» **STUDY MATERIAL**:
(* ===== verification/Interconnect.v ===== *)
(** The system bus ([soc/interconnect.rs], [soc/traits.rs]): devices sorted by
    base address, routing of accesses with a last-device hint and shortcuts for
    HTIF and RAM, and the interrupt lines of a tick. *)
From stdpp Require Import strings.
From S2P Require Import Prelude Common Soc Plic Tlb Csr Mmu Cpu.
Set Primitive Projections.
Local Open Scope Z_scope.

(** * Devices *)

(** The methods of the trait [Device], on the shared cells.  UART and VirtIO
    disk perform host I/O: any type with these methods stands for them. *)
Class ExtDevice (X : Type) := {
  ext_name : X -> string;
  ext_range : X -> Z * Z;
  ext_read : X -> AccessSize -> Z -> Shared -> Z * X * Shared;
  ext_write : X -> AccessSize -> Z -> Z -> Shared -> X * Shared;
  ext_tick : X -> Shared -> bool * X * Shared;
  ext_irq_id : X -> option Z
}.

Section Bus.
Context {X : Type} `{!ExtDevice X}.

(** [Box<dyn Device>] *)
Inductive Device :=
| DMemory (base_addr : Z)
| DClint (c : Clint)
| DPlic (p : Plic)
| DHtif (base_addr : Z)
| DSysCon (base_addr : Z)
| DRtc (base_addr : Z)
| DExt (x : X).

Definition dev_name (d : Device) : string :=
  match d with
  | DMemory _ => "DRAM" | DClint _ => "CLINT" | DPlic _ => "PLIC" | DHtif _ => "HTIF"
  | DSysCon _ => "SysCon" | DRtc _ => "GoldfishRTC" | DExt x => ext_name x
  end%string.

Definition dev_range (sh : Shared) (d : Device) : Z * Z :=
  match d with
  | DMemory base => (base, db_size (sh_dram sh))
  | DClint c => (clint_base_addr c, 0x10000)
  | DPlic p => (plic_base_addr p, 0x4000000)
  | DHtif base => (base, 16)
  | DSysCon base => (base, 0x1000)
  | DRtc base => (base, 0x1000)
  | DExt x => ext_range x
  end.

Definition dev_read (d : Device) (s : AccessSize) (offset : Z) (sh : Shared) : Z * Device * Shared :=
  match d with
  | DMemory _ => let '(v, sh) := dram_read sh offset (size_bytes s) in (v, d, sh)
  | DClint c => (clint_read c s offset, d, sh)
  | DPlic p => let '(v, p) := plic_read p s offset in (v, DPlic p, sh)
  | DHtif _ => (0, d, sh)
  | DSysCon _ => (0, d, sh)
  | DRtc _ => (rtc_read (sh_host_time sh) s offset, d, sh)
  | DExt x => let '(v, x, sh) := ext_read x s offset sh in (v, DExt x, sh)
  end.

Definition dev_write (d : Device) (s : AccessSize) (offset val : Z) (sh : Shared) : Device * Shared :=
  match d with
  | DMemory _ => (d, dram_write sh offset (size_bytes s) val)
  | DClint c => (DClint (clint_write c s offset val), sh)
  | DPlic p => (DPlic (plic_write p s offset val), sh)
  | DHtif _ => (d, htif_write sh s offset val)
  | DSysCon _ => (d, syscon_write sh s offset val)
  | DRtc _ => (d, sh)
  | DExt x => let '(x, sh) := ext_write x s offset val sh in (DExt x, sh)
  end.

(** The default [tick] reports no interrupt. *)
Definition dev_tick (d : Device) (sh : Shared) : bool * Device * Shared :=
  match d with
  | DClint c => let '(irq, c) := clint_tick c in (irq, DClint c, sh)
  | DPlic p => let '(irq, p) := plic_tick p in (irq, DPlic p, sh)
  | DExt x => let '(irq, x, sh) := ext_tick x sh in (irq, DExt x, sh)
  | _ => (false, d, sh)
  end.

Definition dev_irq_id (d : Device) : option Z :=
  match d with DRtc _ => Some 11 | DExt x => ext_irq_id x | _ => None end.

(** * The bus *)

Record Interconnect := {
  devices : list Device;
  width_bytes : Z;
  latency_cycles : Z;
  last_device_idx : nat;
  ram_idx : option nat;
  uart_idx : option nat;
  htif_idx : option nat;
  clint_idx : option nat;
  shared : Shared
}.

Definition bus_new (width_bytes latency_cycles : Z) (sh : Shared) : Interconnect := {|
  devices := []; width_bytes := width_bytes; latency_cycles := latency_cycles; last_device_idx := 0;
  ram_idx := None; uart_idx := None; htif_idx := None; clint_idx := None; shared := sh |}.

(** [sort_by_key], which is stable. *)
Fixpoint insert_by_key (k : Device -> Z) (d : Device) (l : list Device) : list Device :=
  match l with
  | [] => [d]
  | e :: l' => if k d <=? k e then d :: l else e :: insert_by_key k d l'
  end.
Definition sort_by_key (k : Device -> Z) (l : list Device) : list Device := foldr (insert_by_key k) [] l.

Definition find_name (n : string) (l : list Device) : option nat :=
  fst <$> list_find (fun d => dev_name d = n) l.

Definition add_device (self : Interconnect) (dev : Device) : Interconnect :=
  let devs := sort_by_key (fun d => (dev_range (shared self) d).1) (devices self ++ [dev]) in
  self <| devices := devs |>
       <| ram_idx := find_name "DRAM" devs |> <| uart_idx := find_name "UART0" devs |>
       <| htif_idx := find_name "HTIF" devs |> <| clint_idx := find_name "CLINT" devs |>
       <| last_device_idx := O |>.

Definition calculate_transit_time (self : Interconnect) (bytes : Z) : Z :=
  let transfers := (bytes + (width_bytes self - 1)) / width_bytes self in
  add64 (latency_cycles self) transfers.

(** [start + size] wraps. *)
Definition in_span (raw : Z) (r : Z * Z) : bool := (r.1 <=? raw) && (raw <? add64 r.1 r.2).
Definition in_range (sh : Shared) (raw : Z) (d : Device) : bool := in_span raw (dev_range sh d).
Definition offset_in (sh : Shared) (raw : Z) (d : Device) : Z := raw - (dev_range sh d).1.

(** Device [idx] claims the address; [false] when there is no such device. *)
Definition claims_addr (self : Interconnect) (raw : Z) (idx : nat) : bool :=
  match devices self !! idx with Some d => in_range (shared self) raw d | None => false end.
Definition claims_opt (self : Interconnect) (raw : Z) (idx : option nat) : bool :=
  match idx with Some i => claims_addr self raw i | None => false end.

Definition is_valid_addr (self : Interconnect) (raw : Z) : bool :=
  claims_opt self raw (ram_idx self) || existsb (in_range (shared self) raw) (devices self).

(** The index of the device and the bus with its hint updated. *)
Definition find_device (self : Interconnect) (raw : Z) : option nat * Interconnect :=
  if claims_opt self raw (htif_idx self) then
    (htif_idx self, self <| last_device_idx := default O (htif_idx self) |>)
  else if claims_addr self raw (last_device_idx self) then (Some (last_device_idx self), self)
  else if claims_opt self raw (ram_idx self) then
    (ram_idx self, self <| last_device_idx := default O (ram_idx self) |>)
  else
    match list_find (fun d => in_range (shared self) raw d = true) (devices self) with
    | Some (i, _) => (Some i, self <| last_device_idx := i |>)
    | None => (None, self)
    end.

Definition bus_read (self : Interconnect) (s : AccessSize) (raw : Z) : Z * Interconnect :=
  match find_device self raw with
  | (Some i, self) =>
      match devices self !! i with
      | Some d => let '(v, d, sh) := dev_read d s (offset_in (shared self) raw d) (shared self) in
                  (v, self <| devices := <[i := d]> (devices self) |> <| shared := sh |>)
      | None => (0, self)
      end
  | (None, self) => (0, self)
  end.

Definition bus_write (self : Interconnect) (s : AccessSize) (raw val : Z) : Interconnect :=
  match find_device self raw with
  | (Some i, self) =>
      match devices self !! i with
      | Some d => let '(d, sh) := dev_write d s (offset_in (shared self) raw d) val (shared self) in
                  self <| devices := <[i := d]> (devices self) |> <| shared := sh |>
      | None => self
      end
  | (None, self) => self
  end.

(** [write_bytes] of the trait, and of [Memory], whose [load] ignores data that
    does not fit. *)
Definition write_list (write : Z -> Z -> Shared -> Device -> Device * Shared) (offset : Z) (data : list Z)
    (st : Device * Shared) : Device * Shared :=
  foldl (fun '(d, sh) '(i, byte) => write (add64 offset (Z.of_nat i)) byte sh d) st (imap pair data).
Definition dev_write_bytes (d : Device) (offset : Z) (data : list Z) (sh : Shared) : Device * Shared :=
  match d with
  | DMemory _ =>
      if offset + Z.of_nat (length data) <=? db_size (sh_dram sh)
      then write_list (fun o b sh d => dev_write d U8 o b sh) offset data (d, sh) else (d, sh)
  | _ => write_list (fun o b sh d => dev_write d U8 o b sh) offset data (d, sh)
  end.

Definition load_binary_at (self : Interconnect) (data : list Z) (addr : Z) : Interconnect :=
  let by_byte (self : Interconnect) :=
    foldl (fun self '(i, byte) => bus_write self U8 (add64 addr (Z.of_nat i)) byte) self (imap pair data) in
  match find_device self addr with
  | (Some i, self) =>
      match devices self !! i with
      | Some d =>
          let offset := offset_in (shared self) addr d in
          if add64 offset (Z.of_nat (length data)) <=? (dev_range (shared self) d).2 then
            let '(d, sh) := dev_write_bytes d offset data (shared self) in
            self <| devices := <[i := d]> (devices self) |> <| shared := sh |>
          else by_byte self
      | None => by_byte self
      end
  | (None, self) => by_byte self
  end.

(** ** Ticks *)

Record TickState := { tk_bus : Interconnect; tk_timer : bool; tk_active : Z }.

Definition tick_device (st : TickState) (i : nat) : TickState :=
  let self := tk_bus st in
  match devices self !! i with
  | Some d =>
      let '(irq, d, sh) := dev_tick d (shared self) in
      let self := self <| devices := <[i := d]> (devices self) |> <| shared := sh |> in
      if irq then
        {| tk_bus := self;
           tk_active := match dev_irq_id d with
                        | Some id => if id <? 64 then Z.lor (tk_active st) (Z.shiftl 1 id) else tk_active st
                        | None => tk_active st
                        end;
           tk_timer := tk_timer st || bool_decide (dev_name d = "CLINT"%string) |}
      else st <| tk_bus := self |>
  | None => st
  end.

(** [find_plic]: the first device that is a PLIC. *)
Definition is_plic (d : Device) : bool := match d with DPlic _ => true | _ => false end.

(** (timer_irq, msip, meip, seip) *)
Definition bus_tick (self : Interconnect) : bool * bool * bool * bool * Interconnect :=
  let st := foldl tick_device {| tk_bus := self; tk_timer := false; tk_active := 0 |}
                  (seq 0 (length (devices self))) in
  let self := tk_bus st in
  let msip := match clint_idx self ≫= fun i => devices self !! i with
              | Some (DClint c) => msip_pending c
              | _ => false
              end in
  match list_find (fun d => is_plic d = true) (devices self) with
  | Some (i, DPlic p) =>
      let '(meip, seip, p) := plic_check_interrupts (update_irqs p (tk_active st)) in
      (tk_timer st, msip, meip, seip, self <| devices := <[i := DPlic p]> (devices self) |>)
  | _ => (tk_timer st, msip, false, false, self)
  end.

(** The base and end of the RAM, for the hart's raw pointer. *)
Definition get_ram_info (self : Interconnect) : option (Z * Z) :=
  match ram_idx self ≫= fun i => devices self !! i with
  | Some (DMemory base) => Some (base, add64 base (db_size (sh_dram (shared self))))
  | _ => None
  end.

#[export] Instance Interconnect_bus : Bus Interconnect :=
  {| bus_read_u64 b a := bus_read b U64 a; bus_transit_time b n := calculate_transit_time b n |}.
#[export] Instance Interconnect_address : AddressBus Interconnect := {| is_valid_address := is_valid_addr |}.

End Bus.
Arguments Device : clear implicits.
Arguments Interconnect : clear implicits.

» **EXERCISE AIM**: Find how many lines of the records hold the string "clear", then give that number by itself.

» **EXERCISE ANSWER**: 2